Energy savings available if banks seek them

Beverley Head
Australian banks are missing out on cost and emissions savings because of their sluggish adoption of best practice energy conservation measures for information technology use.

Data-processing and communications can eat up as much as 80 per cent of a bank's overall power bill, Australia's financial sector is behind its international rivals in seeking to rein in these bills.

While banks have picked the low hanging fruit - getting staff to turn off their PCs overnight, for example - they are still well behind global best practice.

Fujitsu's Green IT Financial Services Industry Benchmark, a four-country review of the energy conservation IT practices of the financial sector, has Australia in third place.

Alison Rowe, global sustainability executive director for Fujitsu, said this acts as a competitive drag on Australian banks when competing with international rivals that have achieved better economy and sustainability.

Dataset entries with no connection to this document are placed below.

(** What follows the first part of a line. *)
Fixpoint more (parts : list string) : string :=
  match parts with
  | [] => " |"
  | p :: ps => " | " ++ p ++ more ps
  end.

(** The cells of a line: the values formatted left to right under the
    specs; a missing value is an [IndexError], surplus values are
    ignored. *)
Fixpoint render_cells (specs : list string) (vs : list value)
  : result (list string) :=
  match specs with
  | [] => Ok []
  | sp :: specs' =>
      match vs with
      | [] => Raise IndexError
      | v :: vs' =>
          out <- Fmt.format_value v sp ;;
          outs <- render_cells specs' vs' ;;
          Ok (out :: outs)
      end
  end.

(** How a cell is aligned. *)
Inductive alignment : Type := Left | Right | Center.

(** The alignment a value format stands for. *)
Definition alignment_of (value_format : option string) : alignment :=
  match value_format with
  | None => Left
  | Some f =>
      if Str.contains ">" f then Right
      else if Str.contains "^" f then Center
      else Left
  end.

(** [s] set in a field of [w] columns. *)
Definition aligned (al : alignment) (w : nat) (s : string) : string :=
  let gap := w - String.length s in
  match al with
  | Left => s ++ Str.replicate gap " "
  | Right => Str.replicate gap " " ++ s
  | Center => Str.replicate (gap / 2) " " ++ s ++ Str.replicate (gap - gap / 2) " "
  end.

(** The columns [__init__] can build. *)
Inductive constructed {R : Type} : Column.t R -> Prop :=
| constructed_init k g w f n : constructed (Column.init k g w f n).

(** The alignment character of a column's template. *)
Definition column_mark {R : Type} (c : Column.t R) : mark :=
  match Column.value_format c with
  | None => MNone
  | Some f =>
      if Str.contains ">" f then MRight
      else if Str.contains "^" f then MCenter
      else MLeft
  end.

Definition column_spec {R : Type} (c : Column.t R) : string :=
  gen_spec (column_mark c) (Z.to_nat (Column.size c)) true.

(** The sum of the effective widths of a column list. *)
Definition sum_sizes {R : Type} (columns : list (Column.t R)) : Z :=
  fold_right (fun c acc => (Column.size c + acc)%Z) 0%Z columns.

(** The length every line of a [RowPrinter] is meant to have. *)
Definition row_length {R : Type} (columns : list (Column.t R)) : Z :=
  (4 + sum_sizes columns + 3 * (Z.of_nat (List.length columns) - 1))%Z.

(** The display value of every column is a string. *)
Definition displays_strings {R : Type} (columns : list (Column.t R))
  (args : R) : Prop :=
  Forall (fun c => exists s, Column.get_str c args = Ok (VStr s)) columns.

(* ----------------------------------------------------------------- *)
(** ** Sample tables *)

(** Records with two components, and the accessors picking them. *)
Definition rec2 : Type := (value * value)%type.
Definition first : rec2 -> result value := fun r => Ok (fst r).
Definition second : rec2 -> result value := fun r => Ok (snd r).

(** The columns [ID] (width 4, format [>]) and [Status] (width 8). *)
Definition col_id : Column.t rec2 := Column first 4 (Some ">") "ID".
Definition col_status : Column.t rec2 := Column second 8 None "Status".
Definition id_status : list (Column.t rec2) := [col_id; col_status].

(** [ID] with a format that has a replacement field. *)
Definition col_id_field : Column.t rec2 := Column first 4 (Some "{:>}") "ID".

(** A panel with the section header [SUMMARY] (width 20) and the row
    [Count] (width 5). *)
Definition row_summary : Column.t rec2 := Header first 20 None "SUMMARY".
Definition row_count : Column.t rec2 := Row second 5 None "Count".
Definition summary_panel : list (Column.t rec2) := [row_summary; row_count].

(** A right-aligned row of width 3. *)
Definition row_right : Column.t rec2 := Row second 3 (Some "{:>}") "n".

(* ----------------------------------------------------------------- *)
(** ** Slots of spanned and grouped rows *)

(** The value's string representation fits in [w] columns. *)
Definition fits (v : value) (w : Z) : Prop := (Str.len (py_str v) <= w)%Z.

(** The spec of a slot of width [w]. *)
Definition slot_spec (w : Z) : string := gen_spec MNone (Z.to_nat w) false.

(** What the merging loops add up: each column's width and the three
    characters of a separator. *)
Definition span_sum {R : Type} (columns : list (Column.t R)) : Z :=
  fold_right (fun c acc => (Column.size c + 3 + acc)%Z) 0%Z columns.


(** The slot widths of a grouped row: consecutive groups of [k] columns,
    each of the sum of its columns' widths plus 3 * (k - 1). *)
Fixpoint group_widths {R : Type} (columns : list (Column.t R))
  (counts : list nat) : list Z :=
  match counts with
  | [] => []
  | k :: ks =>
      (sum_sizes (firstn k columns) + 3 * (Z.of_nat k - 1))%Z
      :: group_widths (skipn k columns) ks
  end.


(** The span counts of the groups of a [print_row] call, and their sum. *)
Definition counts (cols : list (Z * value)) : list nat :=
  map (fun g => Z.to_nat (fst g)) cols.

Definition span_total (cols : list (Z * value)) : Z :=
  fold_right (fun g acc => (fst g + acc)%Z) 0%Z cols.

Definition sum_Z (ws : list Z) : Z := fold_right Z.add 0%Z ws.

(** The slots of columns that keep their own width. *)
Definition own_slots {R : Type} (columns : list (Column.t R)) : list string :=
  map (fun c => RowPrinter.slot (Column.size c)) columns.

(** What the first loop of [MapPrinter.__init__] guarantees for a row. *)
Definition measured {R : Type} (max_name max_value max_title : Z)
  (row : Column.t R) : Prop :=
  if Column.is_header row then (Column.size row <= max_title)%Z
  else (Str.len (Column.name row) <= max_name)%Z
       /\ (Column.size row <= max_value)%Z.

(* ----------------------------------------------------------------- *)
(** ** Cells and groups, for the further properties *)

(** The cell a column shows for the display string [s]: the leftmost
    [size] characters, set in [size] columns under the column's
    alignment. *)
Definition cell_of {R : Type} (c : Column.t R) (s : string) : string :=
  aligned (alignment_of (Column.value_format c)) (Z.to_nat (Column.size c))
    (Str.take (Z.to_nat (Column.size c)) s).

(** The cells of a row of display strings, column by column. *)
Fixpoint cells_of {R : Type} (columns : list (Column.t R)) (ss : list string)
  : list string :=
  match columns, ss with
  | c :: cs, s :: ss' => cell_of c s :: cells_of cs ss'
  | _, _ => []
  end.


Definition is_int (v : value) : Prop := exists z, v = VInt z.


(** The length of the line a panel emits for a row: section headers span
    the full width, body rows the label and the value column. *)
Definition panel_row_length {R : Type} (max_name max_value max_width : Z)
  (row : Column.t R) : Z :=
  if Column.is_header row then (max_width + 4)%Z
  else (max_name + max_value + 7)%Z.

(** How a body row of a panel sets its label: centred for a centred row,
    right-aligned otherwise. *)
Definition label_alignment (al : alignment) : alignment :=
  match al with
  | Center => Center
  | _ => Right
  end.

(** The line a panel emits for a row that displays [s]. *)
Definition panel_line {R : Type} (max_name max_value max_width : Z)
  (row : Column.t R) (s : string) : string :=
  let al := alignment_of (Column.value_format row) in
  if Column.is_header row then
    line [aligned Center (Z.to_nat max_width) (cell_of row s)]
  else
    line [aligned (label_alignment al) (Z.to_nat max_name) (Column.name row);
          aligned al (Z.to_nat max_value) (cell_of row s)].

(* ================================================================= *)
(** * Facts about the string runtime *)

Section StringFacts.

Lemma append_nil_r (s : string) : s ++ "" = s.
Proof. induction s as [|c s IH]; simpl; [reflexivity | now rewrite IH]. Qed.

Lemma append_assoc (a b c : string) : (a ++ b) ++ c = a ++ b ++ c.
Proof. induction a as [|x a IH]; simpl; [reflexivity | now rewrite IH]. Qed.

Lemma length_append (a b : string) :
  String.length (a ++ b) = String.length a + String.length b.
Proof. induction a as [|x a IH]; simpl; [reflexivity | now rewrite IH]. Qed.

Lemma length_replicate (n : nat) (c : ascii) :
  String.length (Str.replicate n (String c "")) = n.
Proof. induction n as [|n IH]; simpl; [reflexivity | now rewrite IH]. Qed.

Lemma length_mul (c : ascii) (z : Z) :
  String.length (Str.mul (String c "") z) = Z.to_nat z.
Proof. apply length_replicate. Qed.

Lemma length_take (n : nat) (s : string) :
  String.length (Str.take n s) = Nat.min n (String.length s).
Proof.
  revert s; induction n as [|n IH]; intros [|c s]; simpl; try reflexivity.
  now rewrite IH.
Qed.

Lemma take_all (n : nat) (s : string) :
  String.length s <= n -> Str.take n s = s.
Proof.
  revert s; induction n as [|n IH]; intros [|c s]; simpl; intros H;
    try reflexivity; try lia.
  rewrite IH; [reflexivity | lia].
Qed.

Lemma drop_0 (s : string) : Str.drop 0 s = s.
Proof. now destruct s. Qed.

Lemma contains_append (c : ascii) (a b : string) :
  Str.contains c (a ++ b) = Str.contains c a || Str.contains c b.
Proof.
  induction a as [|x a IH]; simpl; [reflexivity|].
  now rewrite IH, orb_assoc.
Qed.

(** Slices of a string that already has the requested length. *)
Lemma slice_to_exact (s : string) (k : Z) :
  (0 <= k)%Z -> String.length s <= Z.to_nat k -> Str.slice_to s k = s.
Proof.
  intros Hk Hl. unfold Str.slice_to, Str.clip, Str.len.
  destruct (Z.ltb_spec k 0); [lia|].
  apply take_all. lia.
Qed.

Lemma slice_from_exact (s : string) (k : Z) :
  (0 <= k)%Z -> String.length s <= Z.to_nat k -> Str.slice_from s (- k) = s.
Proof.
  intros Hk Hl. unfold Str.slice_from, Str.clip, Str.len.
  destruct (Z.ltb_spec (- k) 0).
  - replace (Z.to_nat (Z.max (Z.of_nat (String.length s) + - k) 0)) with 0
      by lia.
    apply drop_0.
  - replace (Z.to_nat (Z.min (- k) (Z.of_nat (String.length s)))) with 0
      by lia.
    apply drop_0.
Qed.

End StringFacts.

Lemma length_join (sep : string) (parts : list string) :
  String.length (Str.join sep parts)
  = total_length parts + String.length sep * (List.length parts - 1).
Proof.
  unfold Str.join.
  induction parts as [|p ps IH]; simpl; [lia|].
  destruct ps as [|q ps]; [simpl; lia|].
  rewrite !length_append, IH. simpl. lia.
Qed.

(* ----------------------------------------------------------------- *)
(** ** Decimal digits *)

Lemma digits_only_uint (d : uint) :
  digits_only (NilEmpty.string_of_uint d) = true.
Proof. induction d; simpl; auto. Qed.

Lemma digits_only_of_nat (n : nat) : digits_only (Str.of_nat n) = true.
Proof. apply digits_only_uint. Qed.

Lemma get_integer_uint (d : uint) (rest : string) (acc k : nat) :
  no_digit_ahead rest ->
  Spec.get_integer (NilEmpty.string_of_uint d ++ rest) acc k
  = (Nat.of_uint_acc d acc,
     k + String.length (NilEmpty.string_of_uint d), rest).
Proof.
  intros Hrest. revert acc k.
  induction d; intros acc k;
    try (cbn [NilEmpty.string_of_uint append Spec.get_integer
              Nat.of_uint_acc String.length];
         match goal with
         | |- context [Spec.digit_value ?c] =>
             let v := eval vm_compute in (Spec.digit_value c) in
             change (Spec.digit_value c) with v
         end;
         cbv iota beta;
         rewrite IHd, Nat.tail_mul_spec;
         repeat match goal with |- (_, _) = (_, _) => f_equal end;
         [f_equal; lia | lia]).
  cbn [NilEmpty.string_of_uint append Nat.of_uint_acc String.length].
  rewrite Nat.add_0_r.
  destruct rest as [|c rest]; [reflexivity|].
  cbn [Spec.get_integer]. unfold no_digit_ahead, is_digit in Hrest.
  destruct (Spec.digit_value c); [discriminate | reflexivity].
Qed.

Lemma to_uint_nonnil (n : nat) : Nat.to_uint n <> Nil.
Proof.
  intros H.
  assert (Hn : n = 0)
    by (rewrite <- (DecimalNat.Unsigned.of_to n), H; reflexivity).
  subst n. discriminate H.
Qed.

Lemma length_of_nat_pos (n : nat) : 0 < String.length (Str.of_nat n).
Proof.
  unfold Str.of_nat. pose proof (to_uint_nonnil n) as H.
  destruct (Nat.to_uint n); simpl; try lia. congruence.
Qed.

Lemma get_integer_of_nat (n : nat) (rest : string) :
  no_digit_ahead rest ->
  Spec.get_integer (Str.of_nat n ++ rest) 0 0
  = (n, String.length (Str.of_nat n), rest).
Proof.
  intros H. unfold Str.of_nat. rewrite get_integer_uint by exact H.
  change (Nat.of_uint_acc (Nat.to_uint n) 0) with (Nat.of_uint (Nat.to_uint n)).
  now rewrite DecimalNat.Unsigned.of_to.
Qed.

Rowe said Australian banks were currently "leaving a lot of cost savings and emissions savings on the table."

She suggested that the introduction of the Government's proposed carbon tax might prod the financial sector into action, and advocated both the tax's introduction and more certainty regarding the cost of carbon, to allow organisations to start developing sensible business approaches.

This acted as a spur for UK banks' adoption of more energy efficient IT practices, she said.

The research methodology developed by Connection Research, in association with RMIT, measures energy conservation performance in banks' IT operations by tracking how companies manage their IT lifecycle (procurement and disposal); their end-user efficiencies; enterprise and data-centre efficiencies; use of IT to reduce carbon emissions more broadly across the organisation; and the measurement and monitoring of environmental issues.

Analysis of these factors led to the UK achieving the best score, of 63.8. The US was on 60.3, then Australia, at 53.9, and, finally, India, at 51.1. According to Fujitsu, banks should be striving to achieve green IT ratings of 70-80.